::: Data records :::
(** An invariant kept by the steps is kept by [render]. *)
Lemma render_pres (I : World → Prop) fs this tpl locals :
  pres I (render_path fs tpl) →
  pres I (render_partials fs) →
  (∀ p w1, I w1 →
     pres I (render_load fs tpl p (merged_locals (w_hbs w1) this locals))) →
  (∀ w1, I w1 →
     pres I (render_finish fs this tpl (merged_locals (w_hbs w1) this locals))) →
  pres I (render fs this tpl locals).
Proof.
  intros Hpath Hpartials Hload Hfinish w. unfold pres_at.
  rewrite render_unfold. fold (pres_at I (let* tplPath := render_path fs tpl in
     match tplPath with
     | None =>
         throw (MissingTemplateError "The template specified does not exist."
                                     JUndefined)
     | Some tplPath =>
         if negb (truthy tplPath) then
           throw (MissingTemplateError
                    "The template specified does not exist." (JStr tplPath))
         else
           let* hbs := get_hbs in
           let locals := merged_locals hbs this locals in
           let* _ := render_partials fs in
           let* _ := render_load fs tpl tplPath locals in
           render_finish fs this tpl locals
     end) w).
  apply pres_bind; [apply Hpath|]. intros [p|] w1 _; [|apply pres_throw].
  destruct (negb (truthy p)); [apply pres_throw|].
  intros HI1. generalize HI1. apply pres_get. cbv zeta.
  apply pres_bind; [apply Hpartials|].
  intros _ w2 _. apply pres_bind; [by apply Hload|].
  intros _ w3 _. by apply Hfinish.
Qed.

End Render.

(** ** The block store along renders *)

Section Blocks.
Context `{!Platform} `{!Engine}.









(** C5, as the code has it: when a body that calls the helpers with plain
    names has been run without retrieving the (plain) name, the block
    helper returns everything that is pending for the name, joined by
    newlines: the fragments that were pending before the body ran, left by
    earlier renders, and then the fragments that the body contributed.  It
    leaves the name empty: a second retrieval returns the empty string.
    When what is retrieved is the empty string and the helper has a
    fallback, the fallback is rendered in its place; that is so in
    particular when nothing was pending and nothing was contributed. *)
Theorem block_retrieval body w name :
  wf_store w → plain_prog body → plain_name name →
  ∃ out w1 d,
    run body w = (Ok out, w1)
    ∧ w_log w1 = (w_log w ++ d)%list
    ∧ (EBlock name ∉ d →
       let val := join newline (frags w name ++ contributed name d) in
       let w2 := (block name w1).2 in
       (block name w1).1 = Ok val
       ∧ frags w2 name = []
       ∧ (block name w2).1 = Ok ""
       ∧ blockHelper name None w1 = (Ok val, w2)
       ∧ (∀ fn, blockHelper name (Some fn) w1
                = if bool_decide (val = "") then fn w2 else (Ok val, w2))
       ∧ (frags w name = [] → contributed name d = [] →
          ∀ fn, blockHelper name (Some fn) w1 = fn w2)).
Proof.
  intros Hwf _ _.
  destruct (run_spec body w Hwf)
    as (out & w1 & d & Hrun & (Hl & Hwf1 & _ & _ & _ & Hfr) & _).
  exists out, w1, d. split_and!; [done..|]. intros Hd val w2.
  assert (frags w1 name = (frags w name ++ contributed name d)%list)
    as Hfrags by apply (Hfr name Hd).
  assert (block name w1 = (Ok val, w2)) as Hblock.
  { unfold w2. rewrite block_eq. simpl. by rewrite Hfrags. }
  assert (frags w2 name = []) as Hempty.
  { unfold w2. rewrite block_eq. unfold frags. simpl.
    by rewrite !lookup_insert_eq. }
  assert (∀ fn, blockHelper name (Some fn) w1
                = if bool_decide (val = "") then fn w2 else (Ok val, w2))
    as Hhelper.
  { intros fn. unfold blockHelper, bind. rewrite Hblock.
    by destruct (bool_decide (val = "")). }
  split_and!; try done.
  - by rewrite Hblock.
  - by rewrite block_eq, Hempty.
  - unfold blockHelper, bind. by rewrite Hblock.
  - intros Hnone Hnil fn. rewrite Hhelper. unfold val.
    by rewrite Hnone, Hnil.
Qed.

End Blocks.

(** ** The calls of the engine *)

Section Finish.
Context `{!Platform} `{!Engine}.

Lemma evolves_arrays (F : Hbs.t → Hbs.t → Prop) (P : Event → Prop) w0 w w' :
  w_hbs w' = w_hbs w → w_log w' = w_log w →
  evolves F P w0 w → evolves F P w0 w'.
Proof. unfold evolves. by intros -> ->. Qed.

Lemma only_blocks_set w0 v h :
  only_blocks (w_hbs w0) h → only_blocks (w_hbs w0) (Hbs.set_blocks v h).
Proof. unfold only_blocks. intros ->. done. Qed.

Lemma block_pres name w0 :
  pres (evolves only_blocks is_helper_event w0) (block name).
Proof.
  intros w Hw. rewrite block_eq. simpl.
  destruct Hw as (HF & d & Hd & HPd). split; simpl.
  - by apply only_blocks_set.
  - exists (d ++ [EBlock name])%list. rewrite Hd, app_assoc. split; [done|].
    apply Forall_app. split; [done|]. by repeat constructor.
Qed.

Lemma content_pres name (fn : M string) w0 :
  pres (evolves only_blocks is_helper_event w0) fn →
  pres (evolves only_blocks is_helper_event w0) (content name fn).
Proof.
  intros Hfn w. unfold content. apply pres_get. apply pres_bind.
  { destruct (_ !! name); [apply pres_ret|]. apply pres_bind.
    - intros Hw. by eapply evolves_arrays.
    - intros a w1 _. apply pres_bind; [|intros; apply pres_ret].
      apply evolves_update. intros h. apply only_blocks_set. }
  intros a w1 _. apply pres_bind; [apply Hfn|].
  intros fragment w2 _. apply pres_bind; [by apply evolves_emit|].
  intros _ w3 _ Hw. by eapply evolves_arrays.
Qed.

Lemma run_pres p w0 : pres (evolves only_blocks is_helper_event w0) (run p).
Proof.
  induction p as [out|name fn IHfn k IHk|name k IHk|name fn IHfn k IHk];
    intros w; simpl.
  - apply pres_ret.
  - apply pres_bind; [|intros; apply IHk]. unfold blockHelper.
    apply pres_bind; [apply block_pres|]. intros val w1 _.
    destruct (bool_decide _); [apply IHfn|apply pres_ret].
  - apply pres_bind; [|intros; apply IHk]. unfold blockHelper.
    apply pres_bind; [apply block_pres|]. intros; apply pres_ret.
  - apply pres_bind; [|intros; apply IHk]. by apply content_pres.
Qed.

Lemma run_evolves p w : evolves only_blocks is_helper_event w (run p w).2.
Proof. apply run_pres. by apply evolves_refl. Qed.

Lemma block_returns name : returns (block name).
Proof. intros w. rewrite block_eq. by eexists. Qed.

Lemma run_returns p : returns (run p).
Proof.
  induction p as [out|name fn IHfn k IHk|name k IHk|name fn IHfn k IHk]; simpl.
  - apply returns_ret.
  - apply returns_bind; [|done]. apply returns_bind; [apply block_returns|].
    intros val. destruct (bool_decide _); [done|apply returns_ret].
  - apply returns_bind; [|done]. apply returns_bind; [apply block_returns|].
    intros val. apply returns_ret.
  - apply returns_bind; [|done]. unfold contentHelper, content.
    apply returns_get; intros h. apply returns_bind.
    { destruct (_ !! name); [apply returns_ret|].
      apply returns_bind; [by intros w; eexists|]. intros a.
      apply returns_bind; [apply returns_update|intros; apply returns_ret]. }
    intros a. apply returns_bind; [done|]. intros fragment.
    apply returns_bind; [apply returns_emit|]. intros _ w. by eexists.
Qed.

(** [render_finish], evaluated. *)
Lemma render_finish_eval fs this tpl locals w entry :
  Hbs.cache (w_hbs w) !! tpl = Some entry →
  render_finish fs this tpl locals w
  = match (match Entry.layoutTemplate entry with
           | Some t => (Ok (Some t), w)
           | None => getLayoutTemplate fs w
           end) with
    | (Throw e, wa) => (Throw e, wa)
    | (Ok layoutTemplate, wa) =>
        let wb := logged [ETemplate locals] (with_koa this wa) in
        let h := w_hbs wb in
        match run (Entry.template entry (Hbs.partials h) locals
                                        (Hbs.templateOptions h)) wb with
        | (Throw e, wc) => (Throw e, wc)
        | (Ok body, wc) =>
            let locals := <["body" := JStr body]> locals in
            match layoutTemplate with
            | None =>
                (Throw (TypeError "layoutTemplate is not a function"), wc)
            | Some layoutTemplate =>
                match run (layoutTemplate (Hbs.partials h) locals
                                          (Hbs.templateOptions h))
                          (logged [ELayout locals] wc) with
                | (Ok out, wd) =>
                    (Ok {| ctx_state := ctx_state this;
                           ctx_body := Some out |}, wd)
                | (Throw e, wd) => (Throw e, wd)
                end
            end
        end
    end.
Proof.
  intros Hentry. unfold render_finish. unfold bind at 1, get_hbs at 1.
  cbv beta iota. rewrite Hentry. cbv zeta. unfold bind at 1.
  destruct (match Entry.layoutTemplate entry with
            | Some t => ret (Some t)
            | None => getLayoutTemplate fs
            end w) as [[lt|e] wa] eqn:Hlt.
  - replace (match Entry.layoutTemplate entry with
             | Some t => (Ok (Some t), w)
             | None => getLayoutTemplate fs w
             end) with (@Ok (option Template) lt, wa)
      by (by destruct (Entry.layoutTemplate entry)).
    cbv beta iota. unfold bind at 1, update_hbs at 1. cbv beta iota.
    unfold bind at 1, get_hbs at 1. cbv beta iota.
    unfold bind at 1, emit at 1. cbv beta iota.
    unfold bind at 1. fold (with_koa this wa).
    change {| w_hbs := w_hbs (with_koa this wa);
              w_arrays := w_arrays (with_koa this wa);
              w_next := w_next (with_koa this wa);
              w_log := (w_log (with_koa this wa) ++ [ETemplate locals])%list |}
      with (logged [ETemplate locals] (with_koa this wa)).
    destruct (run _ _) as [[body|e] wc]; [|done].
    destruct lt as [lt|]; [|done].
    unfold bind at 1, emit at 1. cbv beta iota. unfold bind at 1.
    change {| w_hbs := w_hbs wc; w_arrays := w_arrays wc;
              w_next := w_next wc;
              w_log := (w_log wc ++ [ELayout (<["body":=JStr body]> locals)])%list |}
      with (logged [ELayout (<["body":=JStr body]> locals)] wc).
    by destruct (run _ _) as [[out|e] wd].
  - replace (match Entry.layoutTemplate entry with
             | Some t => (Ok (Some t), w)
             | None => getLayoutTemplate fs w
             end) with (@Throw (option Template) e, wa)
      by (by destruct (Entry.layoutTemplate entry)).
    done.
Qed.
:::
**Exercise aim**
Up to and including the line with "rewrite render_unfold. fold", output every line of the records above exactly, starting from the first; output nothing else.

**Answer to this problem**
(** An invariant kept by the steps is kept by [render]. *)
Lemma render_pres (I : World → Prop) fs this tpl locals :
  pres I (render_path fs tpl) →
  pres I (render_partials fs) →
  (∀ p w1, I w1 →
     pres I (render_load fs tpl p (merged_locals (w_hbs w1) this locals))) →
  (∀ w1, I w1 →
     pres I (render_finish fs this tpl (merged_locals (w_hbs w1) this locals))) →
  pres I (render fs this tpl locals).
Proof.
  intros Hpath Hpartials Hload Hfinish w. unfold pres_at.
  rewrite render_unfold. fold (pres_at I (let* tplPath := render_path fs tpl in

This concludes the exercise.